Judge O’Connor agreed with Texas and an alliance of 19 states, who argued that when Congress in 2017 repealed the law’s tax penalty for being uninsured, it eliminated the U.S. Supreme Court’s rationale for finding the ACA constitutional in 2012. The ACA originally required people to pay a penalty for not having health insurance that met certain standards. The provision was called the individual mandate.
Reversal Predicted
“The decision is highly likely to be reversed on appeal,” Joel Ario, a managing director with health-care policy consulting firm Manatt Health Solutions, told Bloomberg Law in an email Dec. 15. Ario was the first head of the office that ran the ACA marketplaces under the Obama administration.
“There will be a lot of unnecessary commotion,” he added, calling O’Connor” “an activist judge” that didn’t follow lawmakers’ intent to repeal the individual mandate and leave the rest of the law intact.
The two major trade associations representing health insurers expressed disappointment with the court decision.
“While we are extremely disappointed in the court’s ruling, we will continue to work with lawmakers on a bipartisan basis to ensure that all Americans can access the consistent, quality health coverage they need and deserve,” Blue Cross Blue Shield Association President and chief executive officer Scott Serota said in a statement Dec. 15.
Matt Eyles, president and CEO of America’s Health Insurance Plans (AHIP), said the district court’s decision “is misguided and wrong.”
“This decision denies coverage to more than 100 million Americans, including seniors, veterans, children, people with disabilities, hardworking Americans with low-incomes, young adults on their parents’ plans until age 26, and millions of Americans with pre-existing conditions,” Eyles said.
Obamacare Will ‘Proceed Apace’
Without a court injunction halting the ACA, “Obamacare will proceed apace,” Michael Cannon, director of health policy studies at the libertarian Cato Institute, told Bloomberg Law Dec. 15. Cannon has argued against the ACA and was instrumental in helping a previous legal challenge to the law’s marketplaces.
However, Cannon said, “The media coverage of the ruling will nevertheless lead some low-information consumers to think Obamacare no longer exists, which could reduce enrollment.”
Cannon said that people with pre-existing medical conditions, who are protected by the ACA, may need subsidies. States could enact special “high-risk” pools to cover people who have medical problems, he said.

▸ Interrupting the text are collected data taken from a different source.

(* ===== verification/Prelude.v ===== *)
(** * A verified model of the APFS reader [apfs_core]

    [apfs_core] ([src/src/], Rust) reads the Apple File System from any source that can
    be read and sought.  It goes from the container superblock through the checkpoint
    ring to the live superblock, through the container's object map to each volume,
    through the volume's object map to the nodes of its file-system tree, and from the
    records of that tree to directories, inodes, extents, attributes and content.  An
    adapter mounts a volume, live or at a snapshot, as a file system that several threads
    share.  Every byte it reads is untrusted.  This development translates the crate into
    executable definitions and proves what its operations promise.

    ** Files, in dependency order

    - [Prelude], [Bytes] ([bytes.rs]), [Text] (Rust's lossy UTF-8 conversion and the four
      copies of [decode_cstr]): integers, slices, the stable sort, field reads, strings.
    - [Reader] ([ApfsError] of [lib.rs]): errors, outcomes, and the source.  [Display]:
      the messages of the errors.
    - [Object] ([object.rs]), [Container] ([container.rs], [fusion.rs]): the object
      header, Fletcher-64, the container superblock.
    - [Node] ([btree.rs]: header and entries of one node), [Build] (the image builders of
      the test module of [snapshot.rs]), [Walk] (the recursion that [descend],
      [descend_virtual] and [descend_snap] share), [BTree] ([btree.rs]: the full walk and
      the keyed descent), [Forest] (a writer of trees of any shape), [Omap] ([omap.rs]).
    - [Checkpoint] ([checkpoint.rs]), [Volume] ([volume.rs]).
    - [FsRecord] ([fsrecord.rs]), [Inode] ([inode.rs]), [Dir] ([dir.rs]), [Extent]
      ([extent.rs]: extents and streams), [Xattr] ([xattr.rs]).
    - [Decmpfs] ([decmpfs.rs]), [Compression] ([compression.rs]: the decoders), [FileData]
      ([read_data] and [data_size] of [extent.rs], [read_compressed] of
      [compression.rs]).
    - [Snapshot] ([snapshot.rs]), [Spaceman] ([spaceman.rs]), [Reaper] ([reaper.rs]),
      [Sealed] ([sealed.rs]), [Keybag] ([encryption.rs]).
    - [Apfs] ([ApfsContainer] of [lib.rs]), [Session]: the container, and any sequence of
      operations over one reader.  [Messages]: the errors they raise and what their
      messages say.  [Typing]: the types of the answers.  [Damage]: the same
      operations over two images that differ in damaged blocks.  [Work]: the same
      operations over a source that logs what it is asked to read.
    - [ForensicVfs] (the interface of the crate [forensic_vfs]), [Vfs] ([vfs.rs]: mounting
      and the operations of the adapter), [Mounted] (what they answer), [Workers] (threads
      over one handle), [Files] and [Layout] (a writer of files and of whole containers with
      snapshots), [Format] (reading them back).
    - [Tests], [ImageTests]: the unit tests of the crate, run on the model; those over a
      binary fixture with the fixture as a parameter.

    A definition keeps the name of the Rust item it translates; a method of a type [T] is
    in the module [T], whose record is [T.t].  An accessor of a private field [x] is a
    definition over the projection [self_x]; a public field is its projection.  The body
    of a loop or of a callback is a definition of its own ([scan_block], [omap_visit],
    [list_dir_visit], ...).

    ** How the program is modelled

    - Integers are [Z].  [usize] is the 64-bit [u64].  Where the source adds with a bare
      [+], divides with a bare [/], indexes or slices, and the operands are not bounded by
      the types of the fields they come from, the model uses [add_u64], [div_u64],
      [index] or [index_range], which give the outcome [Panic]; so "never panics" is a
      theorem.  A read into a slice of a buffer takes the slice with [index_range] too
      ([read_slice], for the one site in [read_stream]).  Sums of a few field offsets and [u16] or [u32] fields are plain sums;
      [Node.node_sums_fit] shows for the densest of them that they fit.
    - A result is an [outcome]: [Ok], [Err] with the crate's error enum, or [Panic].
    - An operation on [R: Read + Seek] is [M R A := R -> outcome A * R]: the reader's
      state is threaded through every call, and is left where the operation stopped, on
      errors too.  [ReadSeek] is what the crate calls of the two traits and
      [LawfulReader] what it relies on: what is read depends on the offset and not on the
      position before the seek, and reading stores nothing.  [Cursor] is the instance the
      crate's tests use.  [Stable] operations answer the same from any position; [eval] is
      their value.
    - A callback [FnMut] is a function on the state it captures, threaded by the walk.
    - An operation of the adapter is an [access]: an answer given without the lock, or a
      [critical] section, the calls into the reader it makes under the lock, each with its
      continuation.  [run_access] locks, runs and releases; a panic under the lock poisons
      it, as the five methods of [vfs.rs] that take the lock do.  [Workers] interleaves any number of threads at those calls: its state is the
      handle, the holder of the lock and what each worker has left, is doing and has been
      answered, and [advance] is the step of one worker.  A free lock goes
      to any waiting worker: nothing is assumed of the scheduler.
    - The types of [forensic_vfs] are the class [ForensicVfs]: constructors the adapter
      builds are inductive, what the crate keeps abstract is a field, and [LawfulVfs] is
      the one law used (setting a flag sets it).
    - [HashSet] is [gset].  [Vec] is a list.  A [String] is the list of its UTF-8 bytes.
    - Allocation does not fail.

    ** Termination

    The three tree walks recurse on the budget the source counts up to: 64 levels
    ([MAX_BTREE_DEPTH], [MAX_FSTREE_DEPTH], [MAX_SNAP_TREE_DEPTH]) minus the depth, and a
    spent budget gives the source's own [CycleGuard] error, so no fuel is added.  The
    walk of the reap lists recurses on 4096 minus the ids seen, likewise.  Loops over
    counts recurse on the count the source caps.  The UTF-8 scanner recurses on the length
    of its input, which [Text] shows is enough.  Threads: [Workers] shows that every run
    ends, within five steps for each call, by a rank that each step decreases.

    ** What the theorems show

    - Refinement of an abstract specification: [resolve] is the newest mapping of the
      object map; directories, lookup, paths, attributes and extents are those of the
      file system the leaf records describe; snapshots are the metadata records of their
      tree; [is_block_free] is the stored allocation.  Well-formed trees are those a
      source stores ([stored]), with exact separators ([separated]) and ordered keys.
    - Equivalence of the optimised walks with the full ones: the keyed descent of an
      object map, the pruned walk of a file-system tree, and [data_size] against
      [read_data].
    - The functional behaviour of opening a container, of choosing its live checkpoint, of
      resolving its volumes, of reading a stream byte by byte, of reading a compressed
      file whose attributes are embedded or in streams, of mounting a snapshot, of listing pending deletions and of reporting keybags.
    - Types: whatever the source, the answers of opening, parsing and every query are
      within the widths, caps and encodings the code states of them.
    - Safety: every node and value slice is in bounds, a decoded file has its stated
      length or is refused, volume operations never panic, and answers do not depend on
      the operations before.  When blocks of an image are damaged, one word each, every
      metadata query gives its answer on the undamaged image or an error that names the
      damage, never another answer.
    - Work: on any image the walks, searches and queries make a bounded number of reads;
      [ring_is_unbounded] shows the one loop whose bound an image chooses.
    - The adapter: its operations refine the abstract file system of the volume's records;
      windowed reads reassemble the content; a handle keeps its type; refusals are named
      and come before the lock; mounting at a transaction gives the live volume, the frozen
      volume of that snapshot, or [SnapshotNotFound].
    - Concurrency: under every schedule the lock excludes, each worker gets the answers
      its calls give alone, and every call is answered without a fairness assumption.
    - The whole program: an image that [Layout.format] writes for any number of snapshots
      and the live volume, each with any list of files, in object maps, snapshot trees and
      file trees of any shape whose nodes fit their blocks, lists those snapshots, mounts
      at every one of these times, and lists, looks up and reads back exactly the files of
      that time; it mounts at no other.
    - Round trips against encoders: nodes, record keys, names, inodes, extended fields,
      attributes, snapshot records, integrity metadata, inline and forked compression.
    - Errors: whatever an operation raises carries the crate's own names only, and two such
      errors with one message are the same error, or both I/O errors, whose texts are the
      platform's.
    - Behaviour at the limits: the ring address overflow, containers of blocks larger than
      4096 bytes, a snapshot tree whose ids meet its root's block number, and a bitmap
      shorter than its chunk.

    ** What is not modelled

    Third-party code is a parameter where an operation uses it: the zlib, LZVN and LZFSE
    codecs, [chrono]'s calendar conversion, and the crate [forensic_vfs].  The binary
    fixtures are not read: a unit test over one is a function of the fixture's bytes, and
    the theorem about it says what the test takes from them.  The integration tests of
    [tests/] are not modelled: they run the crate over such fixtures and compare with the
    output of other tools.  The text of an I/O error is a parameter, as the platform words
    it. *)
From stdpp Require Export base tactics numbers list list_numbers gmap sets sorting strings.
From Stdlib Require Export ZArith Lia ZifyBool.
From Stdlib Require Export Strings.Byte.

#[global] Open Scope Z_scope.

(** ** Notations, hint databases *)

Declare Scope apfs_scope.
Delimit Scope apfs_scope with apfs.
#[global] Open Scope apfs_scope.

(** A byte buffer, [&[u8]] or [Vec<u8>]. *)
Abbreviation bytes := (list byte).

(** [rust] holds the facts on integers, ranges and buffers that [auto] closes;
    [bufs] the rewriting rules of buffers. *)
Create HintDb rust discriminated.
#[export] Hint Constants Opaque : rust.
#[export] Hint Variables Transparent : rust.
Create Rewrite HintDb bufs.

#[export] Instance byte_eq_decision : EqDecision byte := byte_eq_dec.

(** ** Machine integers

    An unsigned integer of the source is a [Z]; [usize] is the 64-bit [u64]. *)

Definition u64_max : Z := 2 ^ 64 - 1.

Definition in_u8 (z : Z) : Prop := 0 <= z < 2 ^ 8.
Definition in_u16 (z : Z) : Prop := 0 <= z < 2 ^ 16.
Definition in_u32 (z : Z) : Prop := 0 <= z < 2 ^ 32.
Definition in_u64 (z : Z) : Prop := 0 <= z < 2 ^ 64.

(** [u64::saturating_mul], [u64::checked_mul], [usize::checked_add],
    [usize::checked_sub], [usize::saturating_sub]. *)
Definition saturating_mul (a b : Z) : Z := Z.min (a * b) u64_max.
Definition checked_mul (a b : Z) : option Z :=
  if a * b <=? u64_max then Some (a * b) else None.
Definition checked_add (a b : Z) : option Z :=
  if a + b <=? u64_max then Some (a + b) else None.
Definition checked_sub (a b : Z) : option Z :=
  if b <=? a then Some (a - b) else None.
Definition saturating_sub (a b : Z) : Z := Z.max 0 (a - b).

(** The value of a [u8]. *)
Definition byte_val (b : byte) : Z := Z.of_N (Byte.to_N b).

(** The [u8] of an integer, taken modulo 256 ([as u8]). *)
Definition byte_of (z : Z) : byte :=
  match Byte.of_N (Z.to_N (z `mod` 256)) with Some b => b | None => x00 end.

(** ** Slices *)

Definition zlen {A} (l : list A) : Z := Z.of_nat (length l).

(** [l.get(a..b)]: the slice, or [None] when the range is not inside [l]. *)
Definition get_range {A} (l : list A) (a b : Z) : option (list A) :=
  if (0 <=? a) && (a <=? b) && (b <=? zlen l)
  then Some (take (Z.to_nat (b - a)) (drop (Z.to_nat a) l))
  else None.

(** [l.get(a..)]. *)
Definition get_from {A} (l : list A) (a : Z) : option (list A) := get_range l a (zlen l).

Cannon also argued that guaranteed renewability of short-term medical plans, which the Trump administration has boosted through regulations, also could protect many people who develop medical problems.
Short-term plans normally don’t cover people with pre-existing conditions, but the administration’s rules would allow insurers to renew their customers’ plans for up to three years. Insurers could also include provisions guaranteeing that people could renew the plans. That would protect people who develop medical problems after they have bought the plans, Cannon said.